§ AIM OF THE EXERCISE: Select, from the data, each line where "exists" occurs.

§ DATA IN THIS EXERCISE:
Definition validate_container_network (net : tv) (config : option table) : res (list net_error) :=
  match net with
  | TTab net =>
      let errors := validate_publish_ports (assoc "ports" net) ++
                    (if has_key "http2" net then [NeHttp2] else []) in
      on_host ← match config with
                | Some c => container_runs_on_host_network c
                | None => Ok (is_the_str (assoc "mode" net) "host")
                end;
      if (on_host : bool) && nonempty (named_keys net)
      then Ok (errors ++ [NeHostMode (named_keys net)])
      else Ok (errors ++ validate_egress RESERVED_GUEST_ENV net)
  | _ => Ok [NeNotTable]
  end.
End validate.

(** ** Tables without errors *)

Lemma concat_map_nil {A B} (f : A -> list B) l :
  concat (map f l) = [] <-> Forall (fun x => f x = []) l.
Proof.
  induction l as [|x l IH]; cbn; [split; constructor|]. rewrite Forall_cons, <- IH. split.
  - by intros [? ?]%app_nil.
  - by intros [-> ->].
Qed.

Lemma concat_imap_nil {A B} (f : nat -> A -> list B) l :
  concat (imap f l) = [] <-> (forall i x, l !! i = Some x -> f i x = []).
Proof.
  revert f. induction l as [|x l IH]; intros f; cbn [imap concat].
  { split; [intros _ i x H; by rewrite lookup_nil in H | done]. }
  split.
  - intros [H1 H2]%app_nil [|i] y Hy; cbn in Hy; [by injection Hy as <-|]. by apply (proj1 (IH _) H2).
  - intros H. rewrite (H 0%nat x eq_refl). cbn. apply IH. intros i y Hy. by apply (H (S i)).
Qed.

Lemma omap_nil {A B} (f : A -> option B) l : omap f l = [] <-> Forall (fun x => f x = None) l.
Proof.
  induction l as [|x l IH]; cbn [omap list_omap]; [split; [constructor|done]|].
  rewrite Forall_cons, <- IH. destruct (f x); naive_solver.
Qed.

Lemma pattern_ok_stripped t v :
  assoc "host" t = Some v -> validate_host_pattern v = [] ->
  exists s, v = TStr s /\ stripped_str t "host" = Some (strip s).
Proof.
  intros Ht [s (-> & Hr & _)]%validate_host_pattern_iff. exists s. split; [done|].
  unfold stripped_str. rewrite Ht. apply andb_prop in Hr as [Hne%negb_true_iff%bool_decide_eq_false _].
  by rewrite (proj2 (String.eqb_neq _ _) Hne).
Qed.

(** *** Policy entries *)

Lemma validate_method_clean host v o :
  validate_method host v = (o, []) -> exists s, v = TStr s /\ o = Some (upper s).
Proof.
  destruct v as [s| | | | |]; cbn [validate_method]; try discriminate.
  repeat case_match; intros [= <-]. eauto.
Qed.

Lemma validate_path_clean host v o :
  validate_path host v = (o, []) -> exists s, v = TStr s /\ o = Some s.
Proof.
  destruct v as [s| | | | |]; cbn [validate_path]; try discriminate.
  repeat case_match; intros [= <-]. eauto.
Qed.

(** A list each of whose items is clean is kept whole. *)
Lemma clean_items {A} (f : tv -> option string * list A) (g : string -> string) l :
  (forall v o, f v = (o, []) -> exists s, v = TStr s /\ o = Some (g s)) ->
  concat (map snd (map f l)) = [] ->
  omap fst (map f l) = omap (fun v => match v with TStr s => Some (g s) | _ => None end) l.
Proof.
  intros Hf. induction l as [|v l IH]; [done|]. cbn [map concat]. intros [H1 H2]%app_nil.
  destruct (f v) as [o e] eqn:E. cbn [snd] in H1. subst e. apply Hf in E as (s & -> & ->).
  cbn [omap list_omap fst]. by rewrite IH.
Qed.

* * *

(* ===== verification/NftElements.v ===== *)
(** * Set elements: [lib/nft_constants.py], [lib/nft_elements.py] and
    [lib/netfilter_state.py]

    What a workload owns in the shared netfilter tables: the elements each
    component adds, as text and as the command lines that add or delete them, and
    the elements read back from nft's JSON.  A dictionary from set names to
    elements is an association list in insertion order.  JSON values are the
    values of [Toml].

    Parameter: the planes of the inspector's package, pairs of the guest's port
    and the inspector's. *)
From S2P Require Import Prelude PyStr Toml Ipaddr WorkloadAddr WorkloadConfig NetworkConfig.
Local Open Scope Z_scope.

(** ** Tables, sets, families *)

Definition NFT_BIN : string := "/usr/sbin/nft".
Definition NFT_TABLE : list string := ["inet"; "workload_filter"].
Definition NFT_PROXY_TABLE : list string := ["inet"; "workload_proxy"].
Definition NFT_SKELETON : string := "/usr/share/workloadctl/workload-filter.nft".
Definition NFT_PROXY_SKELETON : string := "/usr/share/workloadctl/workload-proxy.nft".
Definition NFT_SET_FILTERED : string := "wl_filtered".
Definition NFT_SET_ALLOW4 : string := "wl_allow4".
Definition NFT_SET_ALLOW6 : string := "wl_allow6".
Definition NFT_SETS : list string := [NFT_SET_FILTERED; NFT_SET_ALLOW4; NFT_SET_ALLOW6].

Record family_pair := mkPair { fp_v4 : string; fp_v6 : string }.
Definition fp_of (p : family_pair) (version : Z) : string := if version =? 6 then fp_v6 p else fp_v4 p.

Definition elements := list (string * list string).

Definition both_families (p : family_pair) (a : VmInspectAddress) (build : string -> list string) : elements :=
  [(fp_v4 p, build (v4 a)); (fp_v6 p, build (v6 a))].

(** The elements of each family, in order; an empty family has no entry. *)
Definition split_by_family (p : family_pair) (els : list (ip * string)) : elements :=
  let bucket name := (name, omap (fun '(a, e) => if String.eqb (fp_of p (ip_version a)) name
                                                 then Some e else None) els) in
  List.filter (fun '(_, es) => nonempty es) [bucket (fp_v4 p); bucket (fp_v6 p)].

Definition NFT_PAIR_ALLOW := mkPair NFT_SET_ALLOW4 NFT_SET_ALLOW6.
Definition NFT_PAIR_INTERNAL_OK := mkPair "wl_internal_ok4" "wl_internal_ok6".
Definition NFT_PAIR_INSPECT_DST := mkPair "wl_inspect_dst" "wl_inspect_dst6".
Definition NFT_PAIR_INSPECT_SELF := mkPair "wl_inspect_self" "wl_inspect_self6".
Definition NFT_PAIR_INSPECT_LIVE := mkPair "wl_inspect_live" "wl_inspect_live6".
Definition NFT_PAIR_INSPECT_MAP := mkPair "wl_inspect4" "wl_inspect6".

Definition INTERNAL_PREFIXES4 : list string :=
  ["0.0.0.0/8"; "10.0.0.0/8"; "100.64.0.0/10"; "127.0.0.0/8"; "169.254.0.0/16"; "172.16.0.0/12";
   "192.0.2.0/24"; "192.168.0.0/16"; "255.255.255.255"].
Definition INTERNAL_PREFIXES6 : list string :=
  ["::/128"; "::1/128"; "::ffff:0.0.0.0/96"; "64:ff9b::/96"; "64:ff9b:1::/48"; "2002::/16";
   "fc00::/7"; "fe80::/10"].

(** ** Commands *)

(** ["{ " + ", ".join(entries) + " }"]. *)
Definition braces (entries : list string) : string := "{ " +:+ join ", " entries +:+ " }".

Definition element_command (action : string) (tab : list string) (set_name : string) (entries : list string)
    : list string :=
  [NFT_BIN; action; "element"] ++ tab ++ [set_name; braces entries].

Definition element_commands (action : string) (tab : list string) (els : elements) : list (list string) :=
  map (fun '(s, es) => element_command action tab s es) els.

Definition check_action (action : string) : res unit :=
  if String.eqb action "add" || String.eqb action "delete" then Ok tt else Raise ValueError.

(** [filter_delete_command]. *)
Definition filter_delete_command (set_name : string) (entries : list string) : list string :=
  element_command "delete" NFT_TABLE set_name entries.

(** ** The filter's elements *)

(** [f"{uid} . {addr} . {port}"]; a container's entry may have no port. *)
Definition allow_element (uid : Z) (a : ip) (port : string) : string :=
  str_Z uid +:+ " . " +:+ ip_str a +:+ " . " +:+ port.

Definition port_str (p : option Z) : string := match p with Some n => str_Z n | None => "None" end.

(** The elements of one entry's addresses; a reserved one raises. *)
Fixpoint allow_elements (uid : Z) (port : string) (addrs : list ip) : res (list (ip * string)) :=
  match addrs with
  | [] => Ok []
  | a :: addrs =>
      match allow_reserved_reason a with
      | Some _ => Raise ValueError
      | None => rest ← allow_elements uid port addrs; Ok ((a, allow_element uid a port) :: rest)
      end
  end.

--

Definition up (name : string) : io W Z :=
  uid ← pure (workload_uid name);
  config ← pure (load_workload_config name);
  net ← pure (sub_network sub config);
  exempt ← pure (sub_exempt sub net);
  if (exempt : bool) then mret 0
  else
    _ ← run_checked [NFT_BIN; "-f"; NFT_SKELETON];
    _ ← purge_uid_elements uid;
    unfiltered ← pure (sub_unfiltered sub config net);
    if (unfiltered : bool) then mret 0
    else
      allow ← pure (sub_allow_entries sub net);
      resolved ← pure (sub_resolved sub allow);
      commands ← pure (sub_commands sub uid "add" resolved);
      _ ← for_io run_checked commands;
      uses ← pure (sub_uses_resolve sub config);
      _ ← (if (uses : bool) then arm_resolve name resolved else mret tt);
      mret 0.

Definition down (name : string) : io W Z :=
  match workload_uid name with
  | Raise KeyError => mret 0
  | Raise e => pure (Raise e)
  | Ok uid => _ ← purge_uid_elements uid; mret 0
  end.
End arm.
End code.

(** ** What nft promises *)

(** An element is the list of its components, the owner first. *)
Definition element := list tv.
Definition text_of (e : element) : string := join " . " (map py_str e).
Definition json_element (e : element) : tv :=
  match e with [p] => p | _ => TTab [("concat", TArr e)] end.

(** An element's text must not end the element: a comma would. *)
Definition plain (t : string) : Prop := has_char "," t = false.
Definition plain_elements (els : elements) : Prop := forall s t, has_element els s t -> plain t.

§ RESULT OF THIS TASK:
  exists s, v = TStr s /\ stripped_str t "host" = Some (strip s).
  intros Ht [s (-> & Hr & _)]%validate_host_pattern_iff. exists s. split; [done|].
  validate_method host v = (o, []) -> exists s, v = TStr s /\ o = Some (upper s).
  validate_path host v = (o, []) -> exists s, v = TStr s /\ o = Some s.
  (forall v o, f v = (o, []) -> exists s, v = TStr s /\ o = Some (g s)) ->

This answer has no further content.